Passos N.150, Julho 2013

A realidade da realidade

Essas palavras foram ditas pelo Papa no encerramento da vigília de Pentecostes com os Movimentos, sábado à noite. E, se prestaram atenção, não arrancaram um aplauso imediato como muitas das coisas que foram ditas antes. Sinal de que a praça ficou abalada, realmente. Como que atônita com as palavras do Papa Francisco. “Não podemos nos tornar cristãos engomados, que falam de coisas teológicas enquanto tomam chá, tranquilos. Não! Devemos nos tornar cristãos corajosos e ir à procura daqueles que são precisamente a carne de Cristo, aqueles que são a carne de Cristo!”. E, depois, disse mais uma vez, depois das duas perguntas sobre a esmola, onde questionava uma pessoa se ao dá-la simplesmente lançava a moeda ou se olhava nos olhos e tocava a mão de quem a recebia: “Este é o problema: a carne de Cristo, tocar a carne de Cristo!”.

A riqueza daquilo que o Papa nos disse naqueles dois dias é tal, que requer que seja acolhida em profundidade. E suas palavras – todas – podem ser encontradas na edição anterior de Passos e no nosso site. Mas aquela frase fez nosso coração tremer, de repente. Além de todas as reduções com as quais estávamos ali, já um minuto depois podíamos nos tornar intelectuais (“sim, falava dos pobres, mas como um exemplo...”), ou moralistas (“mas eu não consigo fazer isso”). Maneiras de nos desviarmos, nos defendermos do golpe. Somos mestres nisso. Só que o Papa sabe disso, e não nos deixa escapatória: “A pobreza, para nós cristãos, não é uma categoria sociológica, filosófica ou cultural: Não! É uma categoria teologal. Diria, talvez a primeira categoria, porque aquele Deus, o Filho do Deus, humilhou-se, fez-se pobre para caminhar conosco ao longo da estrada. E esta é a nossa pobreza: a pobreza da carne de Cristo, a pobreza que nos trouxe o Filho de Deus com a sua Encarnação”.
Junto com o último número de Passos foi enviado o livreto com o texto dos Exercícios da Fraternidade de CL. Muitos dos nossos leitores estão trabalhando sobre ele nestas semanas. Quem sabe quantos deles, ouvindo o Papa, se lembraram daquela passagem central sobre a “desorientação” que toma conta de nós diante dos problemas da vida quando “o adulto evita a dificuldade de uma encarnação da fé na vida e não se deixa questionar por ela...”. A carne de Cristo, a Encarnação, aquele “Deus que se fez pobre para caminhar conosco ao longo da estrada”. É Ele que permite não pararmos na superfície das coisas, na aparência, o que nos deixa inexoravelmente derrotados. E permite ir a fundo na realidade, no tecido de que é feita a nossa humanidade e o universo inteiro: o Mistério, a realidade da realidade.

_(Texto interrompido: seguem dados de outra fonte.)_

(* ===== verification/Trace.v ===== *)
(** * What a run did: the calls of a history that the properties speak about, the rule
      for calling a function that has a specification, and concrete instances of the
      library interfaces for the examples *)
From S2P Require Import Prelude GoLib GoStrings Prog Kube Cloud Effects.

(** ** Actions *)

(** The calls with an effect outside the process, with their answers, and the
    questions whose answers license them. *)
Inductive action :=
| A_Launch (p : CloudProvider) (taskRunID instanceTag : string) (r : result string)
| A_Terminate (p : CloudProvider) (instance : string) (r : result unit)
| A_Count (p : CloudProvider) (instanceTag : string) (r : result Z)
| A_Instances (p : CloudProvider) (instanceTag : string) (r : result (list CloudVMInstance))
| A_Config (key : NamespacedName) (r : result ConfigMap)
| A_Get (key : NamespacedName) (r : result TaskRun)
| A_GetSecret (key : NamespacedName) (r : result Secret)
| A_List (o : ListOption) (r : result (list TaskRun))
| A_Create (tr : TaskRun) (r : result TaskRun)
| A_Update (tr : TaskRun) (r : result TaskRun)
| A_Delete (tr : TaskRun) (r : result unit)
| A_CreateSecret (s : Secret) (r : result Secret)
| A_DeleteSecret (s : Secret) (r : result unit)
| A_UpdatePod (p : Pod) (r : result Pod)
| A_Now (t : Z)
| A_Inc (platform : string) (c : counter)
| A_Cache (platform : string) (c : PlatformConfig)
| A_Register (platform collector : string) (r : option error)
| A_Other.

Definition client_action {X} (c : clientE X) : X → action :=
  match c in clientE X return X → action with
  | Get_TaskRun key => λ r, A_Get key r
  | Get_Secret key => λ r, A_GetSecret key r
  | Get_ConfigMap key => λ r, A_Config key r
  | List_TaskRuns o => λ r, A_List o r
  | Create_TaskRun tr => λ r, A_Create tr r
  | Update_TaskRun tr => λ r, A_Update tr r
  | Delete_TaskRun tr => λ r, A_Delete tr r
  | Create_Secret s => λ r, A_CreateSecret s r
  | Delete_Secret s => λ r, A_DeleteSecret s r
  | Update_Pod p => λ r, A_UpdatePod p r
  | _ => λ _, A_Other
  end.

Definition action_of (ev : event mpcE) : action :=
  (match ev_req ev in mpcE X return X → action with
   | Client c => client_action c
   | Cloud p c =>
       match c in cloudE X return X → action with
       | LaunchInstance id tag _ => λ r, A_Launch p id tag r.2
       | TerminateInstance i => λ r, A_Terminate p i r
       | CountInstances tag => λ r, A_Count p tag r
       | ListInstances tag => λ r, A_Instances p tag r
       | _ => λ _, A_Other
       end
   | Metric c =>
       match c in metricE X return X → action with
       | Inc p c => λ _, A_Inc p c
       | Registry_Register p n => λ r, A_Register p n r
       | _ => λ _, A_Other
       end
   | Mem c =>
       match c in memE X return X → action with
       | Set_platformConfig p c => λ _, A_Cache p c
       | _ => λ _, A_Other
       end
   | Now => λ t, A_Now t
   | _ => λ _, A_Other
   end) (ev_ans ev).

(** The actions of a history, the last one first. *)
Definition actions (h : hist mpcE) : list action := action_of <$> h.

Lemma actions_app l h : actions (l ++ h) = actions l ++ actions h.
Proof. apply fmap_app. Qed.
Lemma elem_of_actions_app a l h : a ∈ actions (l ++ h) ↔ a ∈ actions l ∨ a ∈ actions h.
Proof. rewrite actions_app. apply elem_of_app. Qed.

(** No call launches an instance, terminates one, creates a TaskRun or caches a platform. *)
Definition plain (a : action) : Prop :=
  match a with
  | A_Launch _ _ _ _ | A_Terminate _ _ _ | A_Create _ _ | A_Cache _ _ => False
  | _ => True
  end.
(** No call but to update TaskRuns and to create secrets has an effect. *)
Definition quiet (h : hist mpcE) : Prop := Forall plain (actions h).

Lemma quiet_nil : quiet [].
Proof. constructor. Qed.
Lemma quiet_cons ev h : plain (action_of ev) → quiet h → quiet (ev :: h).
Proof. by constructor. Qed.
Lemma quiet_app l h : quiet l → quiet h → quiet (l ++ h).
Proof. unfold quiet. rewrite actions_app. apply Forall_app_2. Qed.
Lemma quiet_not a h : quiet h → ¬ plain a → a ∉ actions h.
Proof. intros Hq Ha Hin. by apply Ha, (proj1 (Forall_forall _ _) Hq). Qed.

#[export] Hint Resolve quiet_nil quiet_app : mpc.
#[export] Hint Extern 1 (quiet (_ :: _)) => apply quiet_cons; [exact I|] : mpc.

(** ** Calling a function *)

Lemma mem_of_app m l h : mem_of m (l ++ h) = mem_of (mem_of m h) l.
Proof. induction l as [|[X e x] l IH]; simpl; [done|]. by rewrite IH. Qed.

(** A program's behaviour after some calls is its behaviour in the memory they leave. *)
Lemma wp_at {A} m (p : mpc A) (Q : A → hist mpcE → Prop) h :
  wp (go_spec (mem_of m h)) p (λ a l, Q a (l ++ h)) [] → wp (go_spec m) p Q h.
Proof.
  change (λ a l, Q a (l ++ h)) with (λ a l, (λ l, Q a (l ++ h)) l).
  assert (∀ l, wp (go_spec (mem_of m h)) p (λ a l, Q a (l ++ h)) l → wp (go_spec m) p Q (l ++ h)) as Hgen;
    [|by intros ?%(Hgen [])].
  induction p as [a|w|X e k IH]; intros l; simpl; [done..|].
  intros Hp x Hx. apply (IH x (Ev e x :: l)), Hp. unfold go_spec in *. by rewrite <- mem_of_app.
Qed.

(** A specification of [p] that holds in any memory and speaks about the calls [p] makes. *)
Definition spec {A} (p : mpc A) (Q : A → hist mpcE → Prop) : Prop := ∀ m, wp (go_spec m) p Q [].

Lemma wp_call {A B} m (p : mpc A) (f : A → mpc B) Q1 Q h :
  spec p Q1 → (∀ a l, Q1 a l → wp (go_spec m) (f a) Q (l ++ h)) → wp (go_spec m) (p ≫= f) Q h.
Proof.
  intros Hp Hf. apply wp_bind, wp_at. eapply wp_mono; [|apply Hp]. intros a l HQ1. by apply Hf.
Qed.

Lemma wp_tailcall {A} m (p : mpc A) Q1 (Q : A → hist mpcE → Prop) h :
  spec p Q1 → (∀ a l, Q1 a l → Q a (l ++ h)) → wp (go_spec m) p Q h.
Proof. intros Hp HQ. apply wp_at. eapply wp_mono; [|apply Hp]. done. Qed.

Lemma spec_mono {A} (p : mpc A) (Q Q' : A → hist mpcE → Prop) :
  spec p Q → (∀ a l, Q a l → Q' a l) → spec p Q'.
Proof. intros Hp HQ m. eapply wp_mono; [|apply Hp]. done. Qed.

Lemma spec_and {A} (p : mpc A) (Q1 Q2 : A → hist mpcE → Prop) :
  spec p Q1 → spec p Q2 → spec p (λ a l, Q1 a l ∧ Q2 a l).
Proof. intros H1 H2 m. by apply wp_and. Qed.

(** ** Labels and annotations *)

Lemma label_with_labels tr g k : label (with_labels tr (Some g)) k = sget g k.
Proof. done. Qed.

Lemma map_get_delete m k k' : map_get (map_delete m k) k' = if decide (k = k') then "" else map_get m k'.
Proof.
  unfold map_get, map_delete. destruct m as [g|]; simpl; [|by case_decide].
  case_decide; simplify_eq; [by rewrite lookup_delete_eq|by rewrite lookup_delete_ne].
Qed.

Lemma label_delete_label tr k k' : label (delete_label tr k) k' = if decide (k = k') then "" else label tr k'.
Proof. apply map_get_delete. Qed.
Lemma annotation_delete_annotation tr k k' :
  annotation (delete_annotation tr k) k' = if decide (k = k') then "" else annotation tr k'.
Proof. apply map_get_delete. Qed.

Lemma annotations_delete tr k : is_Some (tr_Annotations tr) → is_Some (tr_Annotations (delete_annotation tr k)).
Proof. intros Hs. by apply fmap_is_Some. Qed.
Lemma labels_delete tr k : is_Some (tr_Labels tr) → is_Some (tr_Labels (delete_label tr k)).
Proof. intros Hs. by apply fmap_is_Some. Qed.

Lemma sget_insert (g : smap) k v k' : sget (<[k:=v]> g) k' = if decide (k = k') then v else sget g k'.
Proof. unfold sget. case_decide; simplify_eq; [by rewrite lookup_insert_eq|by rewrite lookup_insert_ne]. Qed.

Lemma map_get_make_if_nil m k : map_get (make_if_nil m) k = map_get m k.
Proof. destruct m as [g|]; [done|]. unfold map_get. simpl. by rewrite lookup_empty. Qed.

Lemma label_same tr tr' k : tr_Labels tr' = tr_Labels tr → label tr' k = label tr k.
Proof. unfold label. by intros ->. Qed.
Lemma annotation_same tr tr' k : tr_Annotations tr' = tr_Annotations tr → annotation tr' k = annotation tr k.
Proof. unfold annotation. by intros ->. Qed.

(** ** Assigning to maps *)

Lemma wp_set_label m tr k v (Q : TaskRun → hist mpcE → Prop) h :
  is_Some (tr_Labels tr) →
  (∀ g, tr_Labels tr = Some g → Q (with_labels tr (Some (<[k:=v]> g))) h) →
  wp (go_spec m) (set_label tr k v) Q h.
Proof. intros [g Hg] HQ. unfold set_label, map_assign. rewrite Hg. simpl. by apply HQ. Qed.

Lemma wp_set_annotation m tr k v (Q : TaskRun → hist mpcE → Prop) h :
  is_Some (tr_Annotations tr) →
  (∀ g, tr_Annotations tr = Some g → Q (with_annotations tr (Some (<[k:=v]> g))) h) →
  wp (go_spec m) (set_annotation tr k v) Q h.
Proof. intros [g Hg] HQ. unfold set_annotation, map_assign. rewrite Hg. simpl. by apply HQ. Qed.

(** ** Example instances of the library interfaces *)

Definition add_owner (tr : TaskRun) (s : Secret) : Secret :=
  let m := sec_meta s in
  {| sec_meta := {| Name := Name m; Namespace := Namespace m; GenerateName := GenerateName m;
                    Labels := Labels m; Annotations := Annotations m; Finalizers := Finalizers m;
                    OwnerReferences := tr_Name tr :: OwnerReferences m;
                    ResourceVersion := ResourceVersion m; CreationTimestamp := CreationTimestamp m;
                    DeletionTimestamp := DeletionTimestamp m |};
     sec_Data := sec_Data s |}.

Definition example_k8s : K8s := {|
  IsDNS1035Label s := if dns1035 s then [] else ["invalid"];
  ChildName parent suffix := parent +:+ suffix;
  AddFinalizer l f := if bool_decide (f ∈ l) then (l, false) else (l ++ [f], true);
  RemoveFinalizer l f := filter (λ g, g ≠ f) l;
  ContainsFinalizer l f := bool_decide (f ∈ l);
  SetOwnerReference tr s := Ok (add_owner tr s)
|}.

Lemma example_k8s_laws : @K8sLaws example_k8s.
Proof.
  split; simpl; intros.
  - by destruct (dns1035 s).
  - apply bool_decide_eq_true.
  - by rewrite bool_decide_true.
  - by rewrite bool_decide_false.
  - done.
  - by simplify_eq.
Qed.

Definition steps_or_timeout {E A} (n : nat) (retriable : error → bool) (fn : prog E (result A)) : prog E (result A) :=
  match n with
  | 0 => mret (Err (ErrText "timed out waiting for the condition"))
  | S n => attempts n retriable fn
  end.

Definition example_retry : Retry := {|
  Backoff := nat; Steps := id; DefaultRetry := 5; DefaultBackoff := 4;
  OnError E A b p fn := steps_or_timeout b p fn;
  RetryOnConflict E A b fn := steps_or_timeout b IsConflict fn
|}.

Lemma example_retry_laws : @RetryLaws example_retry.
Proof. split; simpl; intros; subst; simpl; try done; lia. Qed.

(** A TaskRun of a user, with labels and without annotations. *)
Definition example_task : TaskRun := {|
  tr_meta := {| Name := "build"; Namespace := "team"; GenerateName := ""; Labels := Some ∅; Annotations := None;
                Finalizers := []; OwnerReferences := []; ResourceVersion := "1"; CreationTimestamp := 0;
                DeletionTimestamp := None |};
  tr_Spec := {| Params := Some [{| p_Name := PlatformParam; p_StringVal := "linux/arm64" |}]; TaskRefName := "";
                Workspaces := []; s_ComputeResources := None; ServiceAccountName := ""; Retries := 0 |};
  tr_Status := zero_status
|}.

(** A memory in which nothing is cached. *)
Definition empty_memory : memory := {| m_version := ""; m_cache := ∅; m_tags := ∅; m_platforms := ∅ |}.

Olhar o mundo dessa forma, como o Papa o olha – olhar o homem assim, começando por quem revela mais a sua necessidade, pelo pobre –, é outra coisa. É o verdadeiro ganho da fé. Dá outro gosto, outra segurança. Sobretudo, outra consciência. Permite começar a tratar o outro por aquilo que é: um mistério infinito.
Então, nesse número de Passos, junto com o resumo dos dois dias na Praça São Pedro, vocês encontrarão uma tentativa – limitadíssima, por favor; “irônica”, diria Dom Giussani – de olhar dessa maneira aquilo que temos ao redor. Começando pelos refugiados da Síria, que podem ser olhados como um problema, um número, uma questão política, mas que, ao contrário, são antes de tudo, homens que sofrem: a carne de Cristo. Assim como quem vive o drama de ter perdido o emprego, quem está doente, quem é eliminado antes mesmo de nascer... Homens como eu e você.